Google’s health-care venture, Verily Life Sciences, and Sanofi, a French drug firm, set up a firm last year, Onduo. This will start by developing ways to help diabetics make better decisions about using drugs and their lifestyle choices. Eventually, the plan is that Onduo will help those who are at risk of diabetes from developing it. The startup is a good hedge for Sanofi, which faces a slowdown in sales of its blockbuster insulin medication, Lantus, which lost patent protection in 2015.

Such thinking is counter-intuitive for drug firms. Digital innovation will mean selling products based on patient outcomes and if pharma firms do not design solutions that put the patient, rather than drug sales, at the centre of their strategy, they risk losing relevance.

Telemedicine, predictive analytics and earlier diagnoses of illnesses are expected to reduce admissions, particularly emergencies. The sickest patients can be targeted by specialist services, such as Evolution Health, a firm in Texas that cares for 2m of the most-ill patients across 15 states. It claims to be able to reduce emergencies by a fifth, and inpatient stays in hospitals by two-fifths.

Guardant Health, a startup that is analysing large quantities of medical data in order to develop a way of diagnosing cancer from blood tests Such data-based diagnostics are an example of the power to change business models is. If the firm can devise an early test for breast cancer, demand for mammograms and the machines that take them would fall, along with the need for expensive drugs and spells in hospital.

Increasingly, machine-learning programs are able to make diagnoses from scans and from test results. An intriguing recent project has been to stream and analyse live health data and deliver alerts on an app that is carried around by doctors and nurses at the Royal Free Hospital in London. The app, the work of DeepMind, a British artificial-intelligence (AI) research firm owned by Google, identifies the patients at greatest risk of a sudden and fatal loss of kidney function. The Royal Free says that the app is already saving nurses’ time.

Health-care entrepreneurs have some bold visions. They foresee the point of care moving into the home, they say. People will monitor their own health conditions. In 2016 the US Food and Drug Administration (FDA) approved 36 connected health apps and devices. An app, called Natural Cycles, was recently approved in Europe for use as a contraceptive. Its failure rate for typical use was equivalent to that of popular contraceptive pills.

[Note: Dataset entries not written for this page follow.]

(* ===== verification/Sidecar.v ===== *)
(** * The sidecar: its services, wired and running together

    Models services/sidecar/cmd/sidecar/main.go and services/api/service.go: the creation of
    the L1 state, of the transaction managers and of the two services, and the group of
    goroutines in which they run.  The services are those of [Disseminator] and [Validator];
    the connections, the signers and the generated bindings are parameters.  The refinement of
    [Pipeline] and the record of [Validator] are carried over to the steps of the group. *)

From S2P Require Import Prelude Errors Types Bridge TxMgr Builder Encoder EthState EthSync Retry SidecarConfig Disseminator Pipeline Validator.

(** ** Signers *)

(** [bind.TransactOpts], as far as it is used. *)
Record TransactOpts := mkTransactOpts {
  to_From : Address;
  to_Signer : Address → Transaction → result SignedTx
}.

(** The libraries behind main.go: [K] is the type of private keys, [X] of external signers,
    [N] of connections to a node. *)
Class Libraries (K X N : Type) := {
  NewExternalSigner : string → result X;
  NewClefTransactor : X → Address → TransactOpts;
  NewKeyedTransactorWithChainID : option K → Z → go (result TransactOpts);
  retry_Dial : string → result N;
  bindings_NewISequencerInbox : Address → N → result unit;
  bindings_NewIRollup : Address → N → result unit;
  key_Address : K → Address                 (* crypto.PubkeyToAddress *)
}.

The most likely applications in the short term are those that give consumers direct access to qualified GPs on their mobile phones. Britain’s NHS is testing a medical AI from a London-based startup called Babylon which can field patients’ questions about their health. Push Doctor offers an online appointment almost immediately for £20 ($24). The firm maximises the efficiency of its doctors by reducing the time they spend on administrative duties. Meaning they spend 93% of their time with patients compared with only 61% in Britain’s public sector. Babylon reckons that 85% of consultations do not need to be in person.

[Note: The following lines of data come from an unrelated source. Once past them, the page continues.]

(* ===== verification/Prover.v ===== *)
(** * Execution states and one-step proofs

    Models services/sidecar/proof: the generation of execution states and of one-step proofs
    (prover.go), the tracers (prover/), the proofs (proof/proof.go) and the chain context
    (api.go).  go-ethereum's EVM, state database and backend are parameters: an execution
    gives the new state, its error and the calls it makes to the tracer, in order. *)

From S2P Require Import Prelude Errors Types GoStrings.

Open Scope list_scope.
Open Scope Z_scope.

(** ** prover/: tracers *)

(** The calls of [vm.EVMLogger]; of their arguments only the ones that are read. *)
Inductive capture : Type :=
| CaptureTxStart (gasLimit : Z)
| CaptureTxEnd (restGas : Z)
| CaptureStart
| CaptureState (pc op gas cost : Z)
| CaptureEnter
| CaptureExit
| CaptureFault
| CaptureEnd.

Class Tracer (T : Type) := { on_capture : capture → T → T }.

(** What a tracer holds after an execution. *)
Definition traced {T} `{Tracer T} (calls : list capture) (t : T) : T := fold_left (fun t c => on_capture c t) calls t.

Record GeneratedState := mkGenerated { gs_VMHash : Hash; gs_Gas : Z }.

(** A step is recorded with its gas and an empty hash. *)
Record StateGenerator := mkStateGenerator { sg_states : list GeneratedState }.

Definition NewStateGenerator : StateGenerator := mkStateGenerator [].

#[export] Instance StateGenerator_Tracer : Tracer StateGenerator := {
  on_capture c l :=
    match c with
    | CaptureState _ _ gas _ => mkStateGenerator (sg_states l ++ [mkGenerated zero_hash gas])
    | _ => l
    end
}.

Definition GetGeneratedStates (l : StateGenerator) : result (list GeneratedState) := Ok (sg_states l).

(** [DebugProver]: no call does anything. *)
Inductive DebugProver : Type := NewDebugProver.
#[export] Instance DebugProver_Tracer : Tracer DebugProver := { on_capture c l := l }.

(** ** proof/proof.go *)

Class Proof (P : Type) := { proof_Encode : P → bytes }.

Record OneStepProof (P : Type) := mkOneStepProof { Proofs : list P }.
Arguments mkOneStepProof {P}.
Arguments Proofs {P}.

Definition EmptyProof {P} : OneStepProof P := mkOneStepProof [].
Definition AddProof {P} (proof : P) (p : OneStepProof P) : OneStepProof P := mkOneStepProof (Proofs p ++ [proof]).

(** [copy(dst[offset:], src)]: as many bytes as fit. *)
Definition copy_at (offset : nat) (src dst : bytes) : bytes :=
  let n := Nat.min (List.length src) (List.length dst - offset) in
  take offset dst ++ take n src ++ drop (offset + n) dst.

Fixpoint encode_into (encodedProofs : list bytes) (offset : nat) (encoded : bytes) : bytes :=
  match encodedProofs with
  | [] => encoded
  | e :: es => encode_into es (offset + List.length e) (copy_at offset e encoded)
  end.

Definition Encode {P} `{Proof P} (p : OneStepProof P) : bytes :=
  match Proofs p with
  | [] => []
  | ps =>
      let encodedProofs := map proof_Encode ps in
      let encodedLen := fold_left (fun n e => n + List.length e)%nat encodedProofs O in
      encode_into encodedProofs O (replicate encodedLen Byte.x00)
  end.

(** ** prover/one_step_prover.go *)

Inductive PlaceHolderProof : Type := NewPlaceHolderProof.
#[export] Instance PlaceHolderProof_Proof : Proof PlaceHolderProof :=
  { proof_Encode _ := [Byte.x70; Byte.x72; Byte.x6f; Byte.x6f; Byte.x66] }.

Record OneStepProver := mkOneStepProver { target : Hash; step : Z }.
Definition NewProver (target : Hash) (step : Z) : OneStepProver := mkOneStepProver target step.
#[export] Instance OneStepProver_Tracer : Tracer OneStepProver := { on_capture c l := l }.

Definition GetProof (l : OneStepProver) : result (OneStepProof PlaceHolderProof) :=
  Ok (AddProof NewPlaceHolderProof EmptyProof).

(** ** go-ethereum *)

(** Blocks, transactions, messages, block contexts and states are opaque. *)
Class EVM (Blk Tx Msg BlockCtx S : Type) := {
  blk_Transactions : Blk → list Tx;
  blk_Root : Blk → Hash;
  blk_Hash : Blk → Hash;
  blk_Number : Blk → Z;
  IsEIP158 : Z → bool;
  TransactionToMessage : Tx → Blk → Msg * option error;      (* with the signer and base fee of the block *)
  NewEVMBlockContext : Blk → BlockCtx;
  IntermediateRoot : bool → S → Hash * S;
  Prepare : BlockCtx → Msg → S → S;
  msg_GasLimit : Msg → Z;
  ApplyMessage : BlockCtx → Msg → Z → S → option error * S * list capture
}.

(** [Backend], as far as it is called. *)
Class Backend (Blk Tx Msg BlockCtx S : Type) `{V : EVM Blk Tx Msg BlockCtx S} := {
  BlockByNumber : Z → result (option Blk);                    (* rpc.BlockNumber, an int64 *)
  StateAtBlock : option Blk → Z → option S → bool → bool → result S;
  StateAtTransaction : Blk → Z → Z → result (Msg * BlockCtx * S)
}.

(** ** api.go *)

(** The header lookups of [Backend]; the hash of a missing header is that of nothing. *)
Class HeaderBackend (H : Type) := {
  HeaderByNumber : Z → result (option H);
  HeaderByHash : Hash → result (option H);
  header_Hash : option H → Hash
}.

(** [chainContext.GetHeader]: the canonical header of the number when it has the hash,
    otherwise the one found by hash. *)
Definition GetHeader {H} `{HeaderBackend H} (hash : Hash) (number : Z) : option H :=
  match HeaderByNumber (s64 number) with
  | Err _ => None
  | Ok header =>
      if header_Hash header =? hash then header
      else match HeaderByHash hash with Err _ => None | Ok header => header end
  end.

(** [ProveTransaction] is not implemented: it answers with no bytes. *)
Definition ProveTransaction (hash target : Hash) : result bytes := Ok [].

(** [APIs]: one private service. *)
Record rpcAPI := mkAPI { Namespace : string; Version : string; Public : bool }.
Definition APIs : list rpcAPI := [mkAPI "proof" "1.0" false].

(** ** prover.go *)

Definition defaultProveReexec : Z := 128.

Record ProverConfig := mkProverConfig { Reexec : option Z }.

Definition reexec_of (config : option ProverConfig) : Z :=
  match config with
  | Some c => match Reexec c with Some r => r | None => defaultProveReexec end
  | None => defaultProveReexec
  end.

Section Prover.
Context {Blk Tx Msg BlockCtx S : Type} `{V : EVM Blk Tx Msg BlockCtx S} `{K : !Backend Blk Tx Msg BlockCtx S}.

Record ExecutionState := mkExecutionState {
  VMHash : Hash;
  es_Block : option Blk;
  TransactionIdx : Z;
  StepIdx : Z
}.

(** The fields that [MarshalJson] writes; the gas used is never set. *)
Record stateJson := mkStateJson { j_vmHash : Hash; j_l2GasUsed : option Z; j_blockHash : Hash; j_txnIdx : Z; j_stepIdx : Z }.

Definition MarshalJson (s : ExecutionState) : go stateJson :=
  match es_Block s with
  | None => Panic nil_deref
  | Some b => Ret (mkStateJson (VMHash s) None (blk_Hash b) (TransactionIdx s) (StepIdx s))
  end.

Definition ExecutionState_Hash (s : ExecutionState) : Hash := VMHash s.

(** The states of a traced transaction, numbered from 1. *)
Definition intra_states (block : Blk) (i : Z) (generated : list GeneratedState) : list ExecutionState :=
  imap (fun idx s => mkExecutionState (gs_VMHash s) (Some block) i (u64 (Z.of_nat idx + 1))) generated.

(** The range over the transactions of a block, from index [i]. *)
Fixpoint tx_loop (block : Blk) (txs : list Tx) (i : Z) (statedb : S) (states : list ExecutionState)
    : result (S * list ExecutionState) :=
  match txs with
  | [] => Ok (statedb, states)
  | tx :: txs =>
      let blockCtx := NewEVMBlockContext block in
      let '(root, statedb) := IntermediateRoot (IsEIP158 (blk_Number block)) statedb in
      let states := states ++ [mkExecutionState root (Some block) i 0] in
      let '(msg, _) := TransactionToMessage tx block in
      let statedb := Prepare blockCtx msg statedb in
      let '(err, statedb, calls) := ApplyMessage blockCtx msg (msg_GasLimit msg) statedb in
      match err with
      | Some e => Err (Errorf_w "tracing failed" e)
      | None =>
          match GetGeneratedStates (traced calls NewStateGenerator) with
          | Err e => Err (Errorf_w "tracing failed" e)
          | Ok generated => tx_loop block txs (i + 1) statedb (states ++ intra_states block i generated)
          end
      end
  end.

(** The loop over the block numbers; [None] when the fuel is out. *)
Fixpoint block_loop (fuel : nat) (num endNum reexec : Z) (statedb : S) (states : list ExecutionState)
    (block : option Blk) : option (result (list ExecutionState * option Blk)) :=
  if num <? endNum then
    match fuel with
    | O => None
    | Datatypes.S fuel =>
        match BlockByNumber (s64 num) with
        | Err e => Some (Err e)
        | Ok None => Some (Err (Errorf ("block #" ++ Itoa num ++ " not found")%string))
        | Ok (Some block) =>
            match tx_loop block (blk_Transactions block) 0 statedb states with
            | Err e => Some (Err e)
            | Ok (statedb, states) =>
                if num <? u64 (endNum - 1) then
                  match StateAtBlock (Some block) reexec (Some statedb) true false with
                  | Err e => Some (Err e)
                  | Ok statedb => block_loop fuel (u64 (num + 1)) endNum reexec statedb states (Some block)
                  end
                else block_loop fuel (u64 (num + 1)) endNum reexec statedb states (Some block)
            end
        end
    end
  else Some (Ok (states, block)).

Definition GenerateStates (fuel : nat) (startNum endNum : Z) (config : option ProverConfig)
    : go (option (result (list ExecutionState))) :=
  match BlockByNumber (s64 (u64 (startNum - 1))) with
  | Err e => Ret (Some (Err e))
  | Ok parent =>
      let reexec := reexec_of config in
      match StateAtBlock parent reexec None true false with
      | Err e => Ret (Some (Err e))
      | Ok statedb =>
          match block_loop fuel startNum endNum reexec statedb [] None with
          | None => Ret None
          | Some (Err e) => Ret (Some (Err e))
          | Some (Ok (_, None)) => Panic nil_deref
          | Some (Ok (states, Some block)) =>
              Ret (Some (Ok (states ++
                [mkExecutionState (blk_Root block) (Some block) (Z.of_nat (List.length (blk_Transactions block))) 0])))
          end
      end
  end.

Definition GenerateProof (startState : ExecutionState) (config : option ProverConfig)
    : result (OneStepProof PlaceHolderProof) :=
  match es_Block startState with
  | None => Err (Errorf "bad start state")
  | Some block =>
      if Z.of_nat (List.length (blk_Transactions block)) <=? TransactionIdx startState
      then Err (Errorf "bad start state")
      else
        match StateAtTransaction block (s64 (TransactionIdx startState)) (reexec_of config) with
        | Err e => Err e
        | Ok (msg, vmctx, statedb) =>
            let prover := NewProver (VMHash startState) (StepIdx startState) in
            let statedb := Prepare vmctx msg statedb in
            let '(err, _, calls) := ApplyMessage vmctx msg (msg_GasLimit msg) statedb in
            match err with
            | Some e => Err (Errorf_w "tracing failed" e)
            | None => GetProof (traced calls prover)
            end
        end
  end.

End Prover.

(** ** Encoding of a proof *)

Lemma fold_length es n : fold_left (fun n (e : bytes) => n + List.length e)%nat es n = (n + List.length (concat es))%nat.
Proof.
  revert n. induction es as [|e es IH]; intros n; cbn; [lia|]. rewrite IH, length_app. lia.
Qed.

Longer term, the biggest upheaval will likely come from the large technology firms. Amazon and Google are not the only giants to be stalking health care. Apple has expressed a strong interest in it, though it is taking time to decide exactly what it wants to do. For several years it has provided a way of bringing together health data on its iPhone, and tools for health researchers to build apps. As personal-health records accumulate on its platform, from sensors such as Fitbits to medical-grade devices, it will encourage more app development..

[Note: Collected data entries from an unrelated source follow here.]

(* ===== verification/SimulatedBackend.v ===== *)
(** * The simulated backend

    Models ops/backends/simulated.go: the chain on which the predeploys are deployed.  The
    blockchain, its database, the state and the EVM are go-ethereum's: class [Geth].  This
    file covers the pending block, the state readers, contract calls, gas estimation, sending
    and the clock; [SimulatedReaders] has the rest. *)

From S2P Require Import Prelude Errors Types Bridge FeeHook.

Definition errBlockNumberUnsupported := ErrorString "simulatedBackend cannot access blocks other than the latest block".
Definition errBlockDoesNotExist := ErrorString "block does not exist in blockchain".
Definition errTransactionDoesNotExist := ErrorString "transaction does not exist".
Definition ErrInsufficientFundsForTransfer := ErrorString "insufficient funds for transfer".
Definition ErrIntrinsicGas := ErrorString "intrinsic gas too low".
Definition vm_ErrOutOfGas := ErrorString "out of gas".
Definition both_prices := FmtError "both gasPrice and (maxFeePerGas or maxPriorityFeePerGas) specified".

(** go-ethereum's [params.TxGas]. *)
Definition TxGas : Z := 21000.

(** A block as far as it is read. *)
Record SimBlock := mkSimBlock {
  bk_Hash : Hash;
  bk_ParentHash : Hash;
  bk_Number : Z;
  bk_Root : Hash;
  bk_GasLimit : Z;
  bk_BaseFee : option Z;
  bk_Transactions : list Transaction;
  bk_Time : Z
}.

(** [ethereum.CallMsg]. *)
Record CallMsg := mkCall {
  call_From : Address;
  call_To : option Address;
  call_Gas : Z;
  call_GasPrice : option Z;
  call_GasFeeCap : option Z;
  call_GasTipCap : option Z;
  call_Value : option Z;
  call_Data : bytes
}.

(** [core.Message], as [callContract] fills it in. *)
Record Message := mkMessage {
  msg_From : Address;
  msg_To : option Address;
  msg_Value : Z;
  msg_GasLimit : Z;
  msg_GasPrice : Z;
  msg_GasFeeCap : Z;
  msg_GasTipCap : Z;
  msg_Data : bytes
}.

(** [core.ExecutionResult]: the EVM's error, the return data, the revert data. *)
Record ExecutionResult := mkResult {
  res_Err : option error;
  res_Return : bytes;
  res_Revert : bytes
}.

Definition Failed (r : ExecutionResult) : bool := match res_Err r with Some _ => true | None => false end.

(** The blockchain with its database [CH] and a state [S].  The current block is also the
    current header.  [ApplyMessage] executes a message
    on a state in which the sender's balance was set.  [GenerateChain] makes one block on a
    parent with the given transactions and shift of the clock, in seconds, and the receipts of
    the transactions; adding an invalid one panics. *)
Class Geth (CH S : Type) := {
  CurrentBlock : CH → SimBlock;
  GetBlockByHash : Hash → CH → option SimBlock;
  GetBlockByNumber : Z → CH → option SimBlock;
  InsertChain : SimBlock → CH → result CH;
  StateAt : Hash → CH → result S;
  IsLondon : Z → bool;
  WriteTxLookupEntriesByBlock : SimBlock → CH → CH;
  GenerateChain : SimBlock → list Transaction → Z → CH → go (SimBlock * list Receipt);
  Sender : Transaction → SimBlock → result Address;
  st_GetBalance : Address → S → Z;
  st_GetNonce : Address → S → Z;
  st_GetCode : Address → S → bytes;
  st_GetState : Address → Hash → S → Hash;
  SetBalance : Address → Z → S → S;
  ApplyMessage : Message → SimBlock → S → result ExecutionResult * S;
  UnpackRevert : bytes → result string
}.

Definition MaxBig256 : Z := 2 ^ 256 - 1.

(** [SimulatedBackend]: the chain, the pending block, the state after it (nil when it could
    not be opened) and the receipts that go with it. *)
Record SimulatedBackend (CH S : Type) := mkBackend {
  blockchain : CH;
  pendingBlock : SimBlock;
  pendingState : option S;
  pendingReceipts : list Receipt
}.
Arguments mkBackend {CH S}.
Arguments blockchain {CH S}.
Arguments pendingBlock {CH S}.
Arguments pendingState {CH S}.
Arguments pendingReceipts {CH S}.

Section SimulatedBackend.
Context {CH S : Type} `{G : Geth CH S}.
Implicit Types b : SimulatedBackend CH S.

(** An error that is dropped with a nil result. *)
Definition drop_err {A : Type} (r : result A) : option A := match r with Ok a => Some a | Err _ => None end.

(** ** The pending block *)

(** The receipts stay as they are. *)
Definition rollback (parent : SimBlock) b : go (SimulatedBackend CH S) :=
  '(block, _) ← GenerateChain parent [] 0 (blockchain b);
  Ret (mkBackend (blockchain b) block (drop_err (StateAt (bk_Root block) (blockchain b))) (pendingReceipts b)).

(** [NewSimulatedBackendWithOpts], from the chain that holds the genesis block. *)
Definition NewSimulatedBackend (chain : CH) : go (SimulatedBackend CH S) :=
  rollback (CurrentBlock chain) (mkBackend chain (CurrentBlock chain) None []).

(** [Commit]: a failing import panics. *)
Definition Commit b : go (Hash * SimulatedBackend CH S) :=
  match InsertChain (pendingBlock b) (blockchain b) with
  | Err _ => Panic "import of the pending block"
  | Ok chain =>
      let chain := WriteTxLookupEntriesByBlock (pendingBlock b) chain in
      b' ← rollback (pendingBlock b) (mkBackend chain (pendingBlock b) (pendingState b) (pendingReceipts b));
      Ret (bk_Hash (pendingBlock b), b')
  end.

Definition Rollback b : go (SimulatedBackend CH S) := rollback (CurrentBlock (blockchain b)) b.

Definition blockByHash (hash : Hash) b : result SimBlock :=
  if hash =? bk_Hash (pendingBlock b) then Ok (pendingBlock b)
  else
    match GetBlockByHash hash (blockchain b) with
    | Some block => Ok block
    | None => Err errBlockDoesNotExist
    end.

Definition Fork (parent : Hash) b : go (option error * SimulatedBackend CH S) :=
  if negb (length (bk_Transactions (pendingBlock b)) =? 0)%nat then Ret (Some (FmtError "pending block dirty"), b)
  else
    match blockByHash parent b with
    | Err e => Ret (Some e, b)
    | Ok block => b' ← rollback block b; Ret (None, b')
    end.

None of this will materialise quickly. Regulated health-care systems will take time to deal with concerns over accuracy, security and privacy. In Britain the Royal Free is already under scrutiny over how it shared its patients’ data. A broader worry is that technology companies are too cavalier with their users’ data. Such firms typically use long agreements on data rights that are hard for individuals to understand. The medical world places importance on informed consent, so a clash of cultures seems unavoidable.